There is stiff competition for the attention of buyers of logistics services and products. These folks get a steady stream of emails, phone calls, in-mails, and direct mailers, all vying to occupy a little bit of their brains, even if it’s just for a few seconds.
Ever wonder what it’s like to be on the other end of these sales advances?
Me too. So I did some research to find out. About 200 logistics professionals who purchase or influence the purchase of logistics products and services took the time to answer a series of questions about how to best get, and keep, their attention when trying to build a relationship and gain new business. To see a summary of the research, read the eBook.
Some highlights from the research:
- Do your homework first. This was the dominant theme in the responses. Buyers are turned off by suppliers that want to sell them a service without knowing anything about their industry and business. Representative comments:
- “If you are not doing business with customers like me, I don’t want to be your training ground.”
- You would be amazed at how many 3PL representatives just walk in the door and brag about what their teams can do.”
- “Generic sales pitches from rookies are a turn-off.”
Respondents want to feel they are more than just a name on a call list and that the salesperson or marketer has taken the time to research the company in order to propose an idea that makes sense for their company.
- Be honest. Feedback clearly indicated a penchant, among some logistics suppliers, to overstate capabilities when selling logistics services. This does not sit well with buyers. Representative comments:
- “Don’t tell me what you think I want to hear.”

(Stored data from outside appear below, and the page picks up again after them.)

(* ===== verification/Events.v ===== *)
(** Login event hooks (src/internal/auth/event_hook.go and
    event_dispatcher.go): the webhooks a host declares in Secrets, the gate the
    enforcing ones form in front of a login, and the notifications. *)
From S2P Require Import Prelude GoStr Deps Claims Clients.
From Stdlib Require Import Ascii.

#[local] Open Scope string_scope.

(** * Data *)

Definition HTTPEventHookSecretType : string := "http-event-hook".
Definition defaultEventHookTimeout : Z := 2 * second.
Definition minSharedSecretBytes : nat := 32.

Definition EventLogin : string := "login".
Definition EventLogout : string := "logout".
Definition EventLoginFailed : string := "login-failed".
Definition EventSessionRefresh : string := "session-refresh".

Definition enforceableEvents : list string := [EventLogin; EventLogout].

Definition knownEvent (e : string) : bool :=
  contains_elem [EventLogin; EventLogout; EventLoginFailed; EventSessionRefresh] e.

Definition ModeAdvisory : string := "advisory".
Definition ModeEnforcing : string := "enforcing".
Definition FailOpen : string := "fail-open".
Definition FailClosed : string := "fail-closed".

Record EventPayload := mkPayload {
  ev_Event : string;
  ev_Timestamp : Z;
  ev_Host : string;
  ev_Subject : string;
  ev_LoginName : string;
  ev_AuthMethod : string;
  ev_ClientID : string;
  ev_Scope : string;
  ev_Claims : claims;
  ev_Roles : list string;
  ev_Entitlements : list string;
  ev_SessionID : string;
  ev_Reason : string;
}.

Record eventHookResponse := mkHookResponse { OK : bool; Reason : string }.

(** [failureMode] is empty when the Secret does not set one. *)
Record httpEventHook := mkHook {
  hk_name : string;
  hk_url : string;
  hk_sharedSecret : string;
  hk_events : list string;
  hk_mode : string;
  hk_failureMode : string;
  hk_timeout : Z;
}.

(** * Reading a hook's Secret *)

Definition data_of (data : gmap string string) (k : string) : string := default "" (data !! k).

(** The events a Secret lists, as a set. *)
Fixpoint parse_events (toks : list string) (events : list string) : result string (list string) :=
  match toks with
  | [] => Ok events
  | tok :: toks =>
      let tok := TrimSpace tok in
      if String.eqb tok "" then parse_events toks events
      else if negb (knownEvent tok) then Err ("unknown event " ++ tok)
      else parse_events toks (if contains_elem events tok then events else events ++ [tok])%list
  end.

(** An optional field that must be one of two values. *)
Definition parse_choice (raw dflt a b : string) : result string string :=
  if String.eqb raw "" then Ok dflt
  else if (String.eqb raw a || String.eqb raw b)%bool then Ok raw
  else Err ("must be " ++ a ++ " or " ++ b).

(** [strconv.Atoi] of a 64-bit int; the product wraps. *)
Definition parse_timeout (raw : string) : result string Z :=
  if String.eqb raw "" then Ok defaultEventHookTimeout
  else match ParseInt raw with
       | None => Err "timeout-ms is not a valid integer"
       | Some ms => Ok (int64_wrap (ms * millisecond))
       end.

Definition NewHTTPEventHook (name : string) (data : gmap string string) : result string httpEventHook :=
  let url := data_of data "url" in
  if String.eqb url "" then Err "missing required 'url' data field" else
  let sharedSecret := data_of data "shared-secret" in
  if (String.length sharedSecret <? minSharedSecretBytes)%nat then Err "'shared-secret' is too short" else
  events ← parse_events (Split ","%char (data_of data "events")) [];
  match events with
  | [] => Err "'events' must list at least one event"
  | _ =>
      mode ← parse_choice (data_of data "mode") ModeAdvisory ModeAdvisory ModeEnforcing;
      failureMode ← parse_choice (data_of data "failure-mode") "" FailOpen FailClosed;
      timeout ← parse_timeout (data_of data "timeout-ms");
      Ok (mkHook name url sharedSecret events mode failureMode timeout)
  end.

Definition enforcingFor (h : httpEventHook) (e : string) : bool :=
  (String.eqb (hk_mode h) ModeEnforcing && contains_elem enforceableEvents e)%bool.

(** * Calling a hook *)

(** HMAC-SHA256, in hexadecimal, of a key and a message. *)
Class Hmac := { hmac_sha256hex : string -> string -> string }.

Definition computeSignature `{!Hmac} (secret timestamp body : string) : string :=
  hmac_sha256hex secret (timestamp ++ "." ++ body).

(** The request POSTed, and how it ends: no answer in time (or no request to
    be built from the URL), or a status and a body. *)
Record hook_request := mkHookRequest {
  hq_URL : string;
  hq_Timestamp : string;
  hq_Signature : string;
  hq_Body : string;
}.

Inductive hook_answer := HookUnreachable | HookAnswer (status : Z) (body : string).

Section Hooks.
Context `{!Hmac} `{!JSON EventPayload} `{!JSON eventHookResponse}.

(** The network, as the hooks of one request see it. *)
Variable post : hook_request -> hook_answer.

Definition set_timestamp (t : Z) (p : EventPayload) : EventPayload :=
  mkPayload (ev_Event p) t (ev_Host p) (ev_Subject p) (ev_LoginName p) (ev_AuthMethod p) (ev_ClientID p)
    (ev_Scope p) (ev_Claims p) (ev_Roles p) (ev_Entitlements p) (ev_SessionID p) (ev_Reason p).

Definition set_host (h : string) (p : EventPayload) : EventPayload :=
  mkPayload (ev_Event p) (ev_Timestamp p) h (ev_Subject p) (ev_LoginName p) (ev_AuthMethod p)
    (ev_ClientID p) (ev_Scope p) (ev_Claims p) (ev_Roles p) (ev_Entitlements p) (ev_SessionID p)
    (ev_Reason p).

Definition hook_request_of (now : Z) (h : httpEventHook) (payload : EventPayload) : hook_request :=
  let payload := if (ev_Timestamp payload =? 0)%Z then set_timestamp (unix_milli now) payload
                 else payload in
  let body := Marshal payload in
  let ts := FormatInt (ev_Timestamp payload) in
  mkHookRequest (hk_url h) ts (computeSignature (hk_sharedSecret h) ts body) body.

Definition call (now : Z) (h : httpEventHook) (payload : EventPayload) : result unit (bool * string) :=
  match post (hook_request_of now h payload) with
  | HookUnreachable => Err ()
  | HookAnswer status body =>
      if negb (status =? 200)%Z then Err () else
      match Unmarshal body with
      | None => Err ()
      | Some parsed => Ok (OK parsed, Reason parsed)
      end
  end.

(** * The dispatcher *)

(** [hooks] are sorted by name; a nil dispatcher is [None] below. *)
Record EventDispatcher := mkDispatcher { ed_host : string; ed_hooks : list httpEventHook }.

Definition hook_le (a b : httpEventHook) : Prop := string_le (hk_name a) (hk_name b).

#[global] Instance hook_le_dec a b : Decision (hook_le a b).
Proof. unfold hook_le. apply _. Defined.

Definition NewEventDispatcher (host : string) (hooks : list httpEventHook) : EventDispatcher :=
  mkDispatcher host (merge_sort hook_le hooks).

(** A Secret: its name, annotations and data. *)
Record Secret := mkSecret {
  se_Name : string;
  se_Annotations : gmap string string;
  se_Data : gmap string string;
}.

Definition is_active_hook (s : Secret) : bool :=
  (String.eqb (data_of (se_Annotations s) "kdex.dev/secret-type") HTTPEventHookSecretType &&
   String.eqb (data_of (se_Annotations s) "kdex.dev/active-key") "true")%bool.

Fixpoint hooks_of_secrets (secrets : list Secret) : result string (list httpEventHook) :=
  match secrets with
  | [] => Ok []
  | s :: secrets =>
      if negb (is_active_hook s) then hooks_of_secrets secrets else
      h ← NewHTTPEventHook (se_Name s) (se_Data s);
      hs ← hooks_of_secrets secrets;
      Ok (h :: hs)
  end.

Definition NewEventDispatcherFromSecrets (host : string) (secrets : list Secret)
    : result string EventDispatcher :=
  hooks ← hooks_of_secrets secrets; Ok (NewEventDispatcher host hooks).

Definition selecting (d : EventDispatcher) (e : string) (enforcing : bool) : list httpEventHook :=
  filter (fun h => contains_elem (hk_events h) e = true /\ enforcingFor h e = enforcing) (ed_hooks d).

Definition HasEnforcingLogin (d : option EventDispatcher) : bool :=
  match d with
  | None => false
  | Some d => match selecting d EventLogin true with [] => false | _ => true end
  end.

(** A hook that was called, with what it was told. *)
Definition sent : Type := httpEventHook * EventPayload.

(** [ErrLoginHookDenied] with its reason. *)
Definition denied (reason : string) : string := "login denied by event hook: " ++ reason.

Fixpoint gate_hooks (now : Z) (hooks : list httpEventHook) (p : EventPayload)
    : result string unit * list sent :=
  match hooks with
  | [] => (Ok (), [])
  | h :: hooks =>
      let continue := let '(r, s) := gate_hooks now hooks p in (r, (h, p) :: s) in
      match call now h p with
      | Err _ =>
          if String.eqb (hk_failureMode h) FailOpen then continue
          else (Err (denied "hook unavailable"), [(h, p)])
      | Ok (ok, reason) =>
          if (ok : bool) then continue
          else (Err (denied (if String.eqb reason "" then "denied" else reason)), [(h, p)])
      end
  end.

(** The payload as every method but a hook's own fills it in. *)
Definition stamped (d : EventDispatcher) (now : Z) (p : EventPayload) : EventPayload :=
  set_timestamp (unix_milli now) (set_host (ed_host d) p).

Definition GateLogin (now : Z) (d : option EventDispatcher) (p : EventPayload)
    : result string unit * list sent :=
  match d with
  | None => (Ok (), [])
  | Some d => gate_hooks now (selecting d EventLogin true) (stamped d now p)
  end.

(** [fireAsync]: every hook is called, and no answer is waited for. *)
Definition fireAsync (p : EventPayload) (hooks : list httpEventHook) : list sent :=
  (fun h => (h, p)) <$> hooks.

Definition NotifyLoginSuccess (now : Z) (d : option EventDispatcher) (p : EventPayload) : list sent :=
  match d with
  | None => []
  | Some d => fireAsync (stamped d now p) (selecting d EventLogin false)
  end.

Definition subscribed (d : EventDispatcher) (e : string) : list httpEventHook :=
  filter (fun h => contains_elem (hk_events h) e = true) (ed_hooks d).

Definition NotifyLoginFailed (now : Z) (d : option EventDispatcher) (p : EventPayload) : list sent :=
  match d with
  | None => []
  | Some d => fireAsync (stamped d now p) (subscribed d EventLoginFailed)
  end.

Definition NotifySessionRefresh (now : Z) (d : option EventDispatcher) (p : EventPayload) : list sent :=
  match d with
  | None => []
  | Some d => fireAsync (stamped d now p) (subscribed d EventSessionRefresh)
  end.

(** Every barrier is called whatever the others answer; then the advisory
    hooks are. *)
Definition Logout (now : Z) (d : option EventDispatcher) (p : EventPayload) : list sent :=
  match d with
  | None => []
  | Some d =>
      let p := stamped d now p in
      (fireAsync p (selecting d EventLogout true) ++ fireAsync p (selecting d EventLogout false))%list
  end.
End Hooks.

- “The ‘all things to all people’ sales approach is poison to me.”
- “Don’t show me vaporware. I need to see the real thing.”
Historically, 3PL and other LSPs have tended to “lean forward” a bit on marketing and sales claims. In fact, it’s one of the things that helped the logistics outsourcing industry grow – a willingness to take on challenging projects and figure it out. But the market has changed and shippers indicate a strong preference for proven solutions. If you can’t do it or have not yet implemented the proposed solution, they want to know.
- Offer a better price. The corporate pressure to reduce costs rolls right down to suppliers. Representative comments:
- “The providers I work with are very similar. Show me a cost differentiator.”
- Want to get my attention? Do it cheaper than the other guy.”